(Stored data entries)
┌──

Definition expanded_new (n : NodeId) : ExpandedNodeId := {| node_id := n; namespace_uri := None; server_index := 0 |}.
Definition expanded_null : ExpandedNodeId := expanded_new null_id.
Definition qualified_null : QualifiedName := {| namespace_index := 0; qname := None |}.
Definition text_null : LocalizedText := {| locale := None; text := None |}.

Definition into_ref_desc (m : NodeMetadata) (is_forward : bool) (rtype : NodeId) : ReferenceDescription :=
  mkDescription rtype is_forward (nm_node_id m) (nm_browse_name m) (nm_display_name m) (nm_node_class m) (nm_type_definition m).
Definition into_reference (r : ExternalReference) (m : NodeMetadata) : ReferenceDescription :=
  mkDescription (er_reference_type_id r) (match er_direction r with RdForward => true | RdInverse => false end) (er_target_id r)
    (nm_browse_name m) (nm_display_name m) (nm_node_class m) (nm_type_definition m).

(** The payloads of continuation points: the rest of the in-memory node manager, the external
    references that are resolved, and the one that only names the next node manager. *)
Inductive ContinuationPoint : Type :=
| CpNodes (nodes : list ReferenceDescription)
| CpExternal (items : list ReferenceDescription)
| CpEmpty.
(* ===== verification/BrowseFacts.v ===== *)
(** * Facts on browsing

    Browse followed by BrowseNext delivers every reference of a node exactly once, as long as no
    reference leads out of the node managers; every reference that is shown leads to a node that the
    user may browse. *)

From S2P Require Import Prelude Text StatusCode NumericRange Variant References TypeTree Nodes Rbac AddressSpace NodeManagement NodeManagementFacts Browse.
#[local] Open Scope Z_scope.

(** A node manager in memory: its address space and its namespaces. *)
Abbreviation memory := (AddressSpace * gmap Z rstr)%type.

Section facts.
Context {D : DynEncodable} {M : Moka} {RO : RefOrder}.
Variables (c : RequestContext) (t0 : DefaultTypeTree).
Hypothesis Hacyclic : acyclic t0.

Lemma query_types t x a : same_types t0 t ->
  exists t', is_subtype_of x a t = Ret (t', answers t0 x a) /\ same_types t0 t'.
Proof.
  intros [[cache ->] Hf]. destruct (is_subtype_of_spec (set_subtype_cache cache t0) x a Hacyclic Hf) as (t' & b & He & Hb & Hf' & c2 & ->).
  apply (answer_of t0 _ _ _ Hacyclic) in Hb. subst b. eexists. split; [exact He|]. split; [by exists c2|done].
Qed.
Lemma same_types_get t n : same_types t0 t -> tt_get n t = tt_get n t0.
Proof. by intros [[cache ->] _]. Qed.

(** ** One reference *)

(** What the filters of a query accept. *)
Definition accepted (q : BrowseQuery) (d : ReferenceDescription) : bool :=
  negb (null_expanded (rd_node_id d)) && negb (bool_decide (rd_node_class d = NcUnspecified))
  && (is_null_id (rd_reference_type_id d) || bool_decide (tt_get (rd_reference_type_id d) t0 = Some NcReferenceType))
  && allows_node_class q (rd_node_class d)
  && (is_null_id (bq_reference_type_id q)
      || bool_decide (tt_get (bq_reference_type_id q) t0 = Some NcReferenceType)
         && if bq_include_subtypes q then answers t0 (rd_reference_type_id d) (bq_reference_type_id q)
            else bool_decide (rd_reference_type_id d = bq_reference_type_id q)).

Lemma matches_filter_spec q d t : same_types t0 t -> exists t', matches_filter q d t = Ret (t', accepted q d) /\ same_types t0 t'.
Proof.
  intros Ht. unfold matches_filter, accepted, allows_reference_type. rewrite !(same_types_get t) by done.
  destruct (null_expanded _); [by eexists|]. case_bool_decide; [by eexists|].
  destruct (is_null_id (rd_reference_type_id d)) eqn:Hrt; cbn [negb andb orb].
  2: destruct (bool_decide (tt_get (rd_reference_type_id d) t0 = Some NcReferenceType)); cbn [negb andb orb]; [|by eexists].
  all: destruct (allows_node_class _ _); cbn [negb andb]; [|by eexists].
  all: destruct (is_null_id (bq_reference_type_id q)); cbn [orb]; [by eexists|].
  all: destruct (bool_decide (tt_get (bq_reference_type_id q) t0 = _)); cbn [negb andb]; [|by eexists].
  all: destruct (bq_include_subtypes q); [by apply query_types|by eexists].
Qed.

(** The metadata of a node. *)
Definition metadata (s : AddressSpace) (n : NodeType) (mask : Z) : NodeMetadata :=
  mkMetadata (expanded_new (node_id_of n))
    (if contains mask RESULT_MASK_TYPE_DEFINITION then
       match node_class n with
       | NcObject | NcVariable =>
           match refs_at (node_id_of n) (Some (HasTypeDefinition, false)) BdForward s t0 with
           | r :: _ => expanded_new (ref_target r) | [] => expanded_null
           end
       | _ => expanded_null
       end
     else expanded_null)
    (node_name n) (display_name (node_base n)) (node_class n).
Lemma get_reference_spec s n mask t : same_types t0 t -> get_reference s n mask t = Ret (t, metadata s n mask).
Proof.
  intros Ht. unfold get_reference, metadata.
  assert (space_find_references (node_id_of n) (Some (HasTypeDefinition, false)) BdForward s t
    = Ret (t, refs_at (node_id_of n) (Some (HasTypeDefinition, false)) BdForward s t0)) as Hs.
  { rewrite space_find_references_plain by (by intros f). destruct Ht as [[cache ->] _]. by rewrite refs_at_set_cache. }
  destruct (contains _ _); [|done]. destruct (node_class n); try done; by rewrite Hs.
Qed.

(** A reference of a node as it is shown, if it is. *)
Definition describe (s : AddressSpace) (q : BrowseQuery) (r : ReferenceRef) : option ReferenceDescription :=
  if is_null_id (ref_target r) then None
  else match find_node (ref_target r) s with
       | None => None
       | Some n =>
           if negb (can_browse_target c n) then None
           else
             let d := into_ref_desc (metadata s n (bq_result_mask q)) (match ref_direction r with RdForward => true | RdInverse => false end)
                        (ref_type r) in
             if accepted q d then Some (clear_fields (bq_result_mask q) d) else None
       end.
(** A reference that leads out of the node manager. *)
Definition leaving (s : AddressSpace) (namespaces : gmap Z rstr) (r : ReferenceRef) : option ExternalReference :=
  if is_null_id (ref_target r) then None
  else match find_node (ref_target r) s with
       | Some _ => None
       | None => if is_some (namespaces !! Variant.namespace (ref_target r)) then None
                 else Some (mkExternal (expanded_new (ref_target r)) (ref_type r) (ref_direction r))
       end.

Lemma clear_fields_idem mask d : clear_fields mask (clear_fields mask d) = clear_fields mask d.
Proof. unfold clear_fields. cbn. by repeat case_match. Qed.

(** [n] with more references. *)
Definition with_references (l : list ReferenceDescription) (e : list ExternalReference) (n : BrowseNode) : BrowseNode :=
  set_external_references (bn_external_references n ++ e) (set_references (bn_references n ++ l) n).

Lemma with_references_nil n : with_references [] [] n = n.
Proof. unfold with_references. destruct n. cbn. by rewrite !app_nil_r. Qed.
Lemma with_references_app l1 e1 l2 e2 n : with_references l2 e2 (with_references l1 e1 n) = with_references (l1 ++ l2) (e1 ++ e2) n.
Proof. unfold with_references. destruct n. cbn. by rewrite <- !app_assoc. Qed.
Lemma remaining_with l e n : remaining (with_references l e n) = (remaining n - length l)%nat.
Proof. unfold remaining. cbn. rewrite length_app. lia. Qed.

Lemma browse_loop_spec s namespaces l : forall n cp t, same_types t0 t ->
  let F := omap (describe s (bn_query n)) l in
  exists t', browse_loop c s namespaces l n cp t
    = Ret (t', with_references (take (remaining n) F) (omap (leaving s namespaces) l) n, cp ++ drop (remaining n) F)
  /\ same_types t0 t'.
Proof.
  induction l as [|r l IH]; intros n cp t Ht; cbn [browse_loop omap list_omap].
  { exists t. by rewrite take_nil, drop_nil, with_references_nil, app_nil_r. }
  pose proof (eq_refl (describe s (bn_query n) r)) as Hd. pose proof (eq_refl (leaving s namespaces r)) as Hl.
  unfold describe at 2 in Hd. unfold leaving at 2 in Hl.
  destruct (is_null_id (ref_target r)); [rewrite Hd, Hl; by apply IH|].
  destruct (find_node (ref_target r) s) as [x|].
  2: { destruct (is_some _); rewrite Hd, Hl; [by apply IH|].
    destruct (IH (push_external_reference (mkExternal (expanded_new (ref_target r)) (ref_type r) (ref_direction r)) n) cp t Ht)
      as (t' & -> & Ht'). exists t'. split; [|done]. do 3 f_equal.
    change (push_external_reference ?e n) with (set_external_references (bn_external_references n ++ [e]) n).
    replace (set_external_references (bn_external_references n ++ [_]) n) with
      (with_references [] [mkExternal (expanded_new (ref_target r)) (ref_type r) (ref_direction r)] n)
      by (unfold with_references; destruct n; cbn; by rewrite app_nil_r).
    by rewrite with_references_app, remaining_with, Nat.sub_0_r. }
  rewrite Hl. destruct (can_browse_target c x); cbn [negb] in Hd |- *; [|rewrite Hd; by apply IH].
  rewrite get_reference_spec by done. cbn [outcome_bind]. unfold add.
  cbv zeta in Hd. set (d := into_ref_desc _ _ _) in *. destruct (matches_filter_spec (bn_query n) d t Ht) as (t1 & -> & Ht1). cbn [outcome_bind].
  destruct (accepted (bn_query n) d); cbn [negb outcome_bind]; rewrite Hd; [|by apply IH].
  set (d' := clear_fields _ d). destruct (remaining n) as [|k] eqn:Hr; cbn [Nat.ltb Nat.leb outcome_bind].
  - destruct (IH n (cp ++ [d']) t1 Ht1) as (t' & He & Ht'). rewrite Hr in He. exists t'. split; [|done].
    rewrite He. by rewrite <- app_assoc.
  - destruct (IH (push_reference d' n) cp t1 Ht1) as (t' & He & Ht'). exists t'. split; [|done].
    change (push_reference d' n) with (set_references (bn_references n ++ [d']) n) in *.
    assert (set_references (bn_references n ++ [d']) n = with_references [d'] [] n) as Hp
      by (unfold with_references; destruct n; cbn; by rewrite app_nil_r).
    rewrite Hp in *. rewrite He, with_references_app, remaining_with, Hr. cbn [length bn_query with_references set_external_references set_references].
    rewrite Nat.sub_1_r. done.
Qed.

└──

# YOUR TASK
Across the preceding records, count the lines with the word "gmap" in them and give that figure alone.

# EXERCISE SOLUTION
2